Leeds researchers have contributed to a report concluding that action to improve the nation’s resilience to climate change is failing to keep pace with the impacts of a warming planet.
Led by the Climate Change Committee (CCC), the comprehensive independent assessment involving 130 organisations and over 450 contributors considered a catalogue of risks and opportunities affecting every aspect of life in the UK.
Andy Challinor, Professor of Climate Impacts in the School of Earth and Environment, and Tim Benton, Professor of Population Ecology in the School of Biology, led a team of experts focused on the international dimensions of climate risk.
Key findings of their technical report contribution highlight that the world is more vulnerable to the transmission and amplification of risk than it was.
Professor Challinor said: “COVID has demonstrated starkly how interconnected the globe is. Evidence from this report shows how that interconnectedness makes us vulnerable not just to climate change in the UK, but to changes all over the globe.
“Climate can trigger and amplify a whole host of risks, from food and health to governance and conflict. Like COVID, you can’t see it, but its effects are clear.”
The UK is experiencing widespread changes in the climate; average land temperature has risen by around 1.2°C from pre-industrial levels, UK sea levels have risen by 16cm since 1900 and episodes of extreme heat are becoming more frequent.
Since the CCC’s last assessment 5 years ago, over 570,000 new homes have been built that are not resilient to future high temperatures and since 2018 over 4,000 heat-related deaths have been recorded in England.
People, nature, and infrastructure are already vulnerable to a range of climate impacts today and these will only increase in the coming years as the climate continues to change. The longer action to address these risks is delayed, the higher the costs the Government and the UK public will face.
We don’t just need net zero – we need a resilient net-zero.
UK-wide, nearly 60% of the risks and opportunities assessed in the 1500-page report have been given the highest urgency score. The CCC identifies eight priority risk areas which need immediate attention, at the latest in the next two years. This includes risks to:
- Viability and diversity of terrestrial and freshwater habitats and species from multiple hazards
- Soil health from increased flooding and drought
- Natural carbon stores and sequestration from multiple hazards, leading to increased emissions
- Crops, livestock and commercial trees from multiple climate hazards
- Supply of food, goods and vital services due to climate-related collapse of supply chains and distribution networks
- People and the economy from climate-related failure of the power system
- Human health, wellbeing and productivity from increased exposure to heat in homes and other buildings
- Multiple risks to the UK from climate change impacts overseas
There are strong benefits from taking effective adaptation action. The assessment identifies a range of steps that will have benefits in the next five years if implemented on a wide scale, such as building design and retrofit, habitat creation and improved access to information on climate impacts.
Professor Piers Forster, Director of the Priestley Centre and member of the Climate Change Committee, said: “We don’t just need net zero – we need a resilient net-zero. Climate change is already affecting lives in the UK.

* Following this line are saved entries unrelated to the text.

Lemma skip_length_loop_run lm : forall cb conv post,
  forallb is_length_modifier lm = true -> is_length_modifier conv = false ->
  skip_length_loop cb (lm ++ conv :: post)
  = mkPtr (rev lm ++ cb) (conv :: post).
Proof.
  induction lm as [| a lm IH]; intros cb conv post L C.
  - simpl. now rewrite C.
  - simpl in L. apply andb_prop in L. destruct L as [La Llm].
    cbn [app skip_length_loop]. rewrite La, IH by assumption.
    cbn [rev]. now rewrite <- app_assoc.
Qed.

Section Exact.

Variable cfg : config.

(** Width: digits in front of a dot or a letter. *)
Lemma parse_width_exact wd cb rest w :
  forallb is_digit wd = true ->
  (letter_ahead rest = true \/ exists r, rest = "."%char :: r) ->
  parse_width cfg (mkPtr cb (wd ++ rest)) w
  = (Done (negb (match wd with [] => true | _ => false end),
           mkPtr (rev wd ++ cb) rest),
     mkWorld (match wd with
              | [] => out w
              | _ :: _ => set_width (int_value wd) (out w)
              end) (reported w)).
Proof.
  intros D R.
  assert (Hrest : (deref (mkPtr (rev wd ++ cb) rest) =? "*")%char = false
                  /\ is_digit (deref (mkPtr (rev wd ++ cb) rest)) = false).
  { unfold deref. cbn [after]. destruct R as [R | (r & ->)].
    - destruct rest as [| x r]; [discriminate R |]. simpl in R.
      apply letter_facts in R. tauto.
    - split; reflexivity. }
  destruct Hrest as [Hstar Hdig].
  unfold parse_width. destruct wd as [| d wd].
  - cbn [app rev] in *. rewrite Hdig.
    unfold bind, ret. rewrite Hstar. destruct w; reflexivity.
  - simpl in D. apply andb_prop in D. destruct D as [Dd Dds].
    unfold deref at 1. cbn [after app]. rewrite Dd.
    unfold parseIntAndAdvance. cbn [before after].
    change (d :: wd ++ rest) with ((d :: wd) ++ rest).
    rewrite parseInt_loop_digits.
    + unfold bind, update, ret. cbn [out reported]. rewrite Hstar.
      reflexivity.
    + simpl. now rewrite Dd.
    + destruct R as [R | (r & ->)]; [now left |].
      right. right. exists "."%char, r. auto.
Qed.

(** Precision: a dot and digits in front of a letter. *)
Lemma parse_precision_exact ds cb rest w :
  forallb is_digit ds = true -> letter_ahead rest = true ->
  parse_precision cfg (mkPtr cb ("."%char :: ds ++ rest)) w
  = (Done (true, mkPtr (rev ds ++ "."%char :: cb) rest),
     mkWorld (set_precision (int_value ds) (out w)) (reported w)).
Proof.
  intros D R. unfold parse_precision.
  unfold deref at 1. cbn [after]. cbn [Ascii.eqb Bool.eqb andb].
  unfold next. cbn [after before].
  destruct ds as [| d ds].
  - cbn [app rev]. destruct rest as [| x r]; [discriminate R |].
    simpl in R. apply letter_facts in R.
    destruct R as (R1 & _ & R2 & R3 & _).
    unfold deref. cbn [after]. rewrite R1, R2, R3.
    unfold bind, update, ret. reflexivity.
  - simpl in D. apply andb_prop in D. destruct D as [Dd Dds].
    destruct (digit_facts d Dd) as (_ & S & _).
    unfold deref. cbn [after app]. rewrite S, Dd.
    unfold parseIntAndAdvance. cbn [before after].
    change (d :: ds ++ rest) with ((d :: ds) ++ rest).
    rewrite parseInt_loop_digits.
    + unfold bind, update, ret. reflexivity.
    + simpl. now rewrite Dd.
    + now left.
Qed.

(** No precision: a letter straight away. *)
Lemma parse_precision_none cb rest w :
  letter_ahead rest = true ->
  parse_precision cfg (mkPtr cb rest) w = (Done (false, mkPtr cb rest), w).
Proof.
  intros R. unfold parse_precision, deref. cbn [after].
  destruct rest as [| x r]; [discriminate R |]. simpl in R.
  apply letter_facts in R. destruct R as (_ & _ & _ & _ & R & _).
  now rewrite R.
Qed.

Lemma well_formed_parts fl wd prec lm conv :
  well_formed fl wd prec lm conv = true ->
  forallb is_flag fl = true /\ forallb is_digit wd = true /\
  no_flag_ahead wd = true /\
  match prec with Some ds => forallb is_digit ds = true | None => True end /\
  forallb is_length_modifier lm = true /\ terminates conv = true.
Proof.
  unfold well_formed. intros H.
  repeat (apply andb_prop in H; destruct H as [H ?]).
  repeat split; auto. destruct prec; auto.
Qed.
(** ** The earlier revisions *)

Lemma Rev1_Matches_current (L : GoLib) (c : Rev1.Condition) (event : github.Event) :
  Rev1.Matches L c event = Matches L (Rev1_to_current c) event.
Proof.
  unfold Rev1.Matches, Rev1.Matches_flow, Matches, Matches_flow,
    check_Type, check_PayloadAction, check_PayloadIssueLabel,
    check_PayloadIssueMilestoneTitle, check_PayloadIssueTitleRegexp,
    check_PayloadIssueBodyRegexp, check_Public, check_OrganizationID,
    check_RepositoryID.
  cbn [Rev1_to_current Negate Type_ PayloadAction PayloadIssueLabel
       PayloadIssueMilestoneTitle PayloadIssueTitleRegexp PayloadIssueBodyRegexp
       ComparePublic Public OrganizationID RepositoryID String.eqb negb].
  cbv zeta. split_tests; reflexivity.
Qed.

(** X9.  The revision without [Negate] is kept by the current one: a
    condition of [ghfilter.go], written in the current revision with
    [Negate] unset and the new fields empty, matches the same events; so
    does a filter. *)
Theorem Rev1_kept_by_current (L : GoLib) (event : github.Event) :
  (forall c, Rev1.Matches L c event = Matches L (Rev1_to_current c) event)
  /\ (forall f,
        Rev1.Filter_Matches L f event
        = Filter_Matches L (Rev1_Filter_to_current f) event).
Proof.
  split; [intros c; apply Rev1_Matches_current|].
  intros [cs]. unfold Rev1.Filter_Matches, Filter_Matches, Rev1_Filter_to_current.
  cbn [Rev1.Conditions Conditions]. rewrite Filter_range_forallb.
  induction cs as [|c cs IH]; [reflexivity|].
  cbn [Rev1.Filter_range map forallb].
  rewrite <- Rev1_Matches_current, <- IH.
  now destruct (Rev1.Matches L c event).
Qed.

Lemma Rev0_Filter_range_existsb (L : GoLib) (cs : list Rev0.Condition)
    (event : github.Event) :
  Rev0.Filter_range L cs event = existsb (fun c => Rev0.Matches L c event) cs.
Proof.
  induction cs as [|c cs IH]; [reflexivity|].
  cbn. rewrite IH. now destruct (Rev0.Matches L c event).
Qed.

“As we build back better the government needs to be putting just as much effort into building resilience as it does into delivering bold emission reductions. We need infrastructure and natural systems that can survive the climate shocks of tomorrow.”
The CCC has asserted that leadership from the UK Government and Governments in Wales, Scotland and Northern Ireland must result in increasing efforts to adapt to climate change to ensure that societal, economic, and environmental goals remain achievable in the face of climate change.
Baroness Brown, Chair of the Adaptation Committee said: “The severity of the risks we face must not be underestimated. These risks will not disappear as the world moves to Net Zero; many of them are already locked in.
“By better understanding and preparing for the coming changes, the UK can prosper, protecting its people, its economy, and its natural environment. A detailed, effective action plan that prepares the UK for climate change is now essential and needed urgently.”
The Independent Assessment of UK Climate Risk (for the third Climate Change Risk Assessment – CCRA3) is a comprehensive review of the risks and opportunities facing the UK from climate change. The project, involving 130 organisations and over 450 contributors, was led by the Climate Change Committee (CCC). It resulted in an independent report setting out the Committee’s advice to Government informed by a 1500-page technical report collating the latest evidence across a range of key sectors, among many other outputs. Researchers from the University of Leeds contributed to the technical report, providing expertise and advice on Chapter 7: International Dimensions and as part of the peer review panel.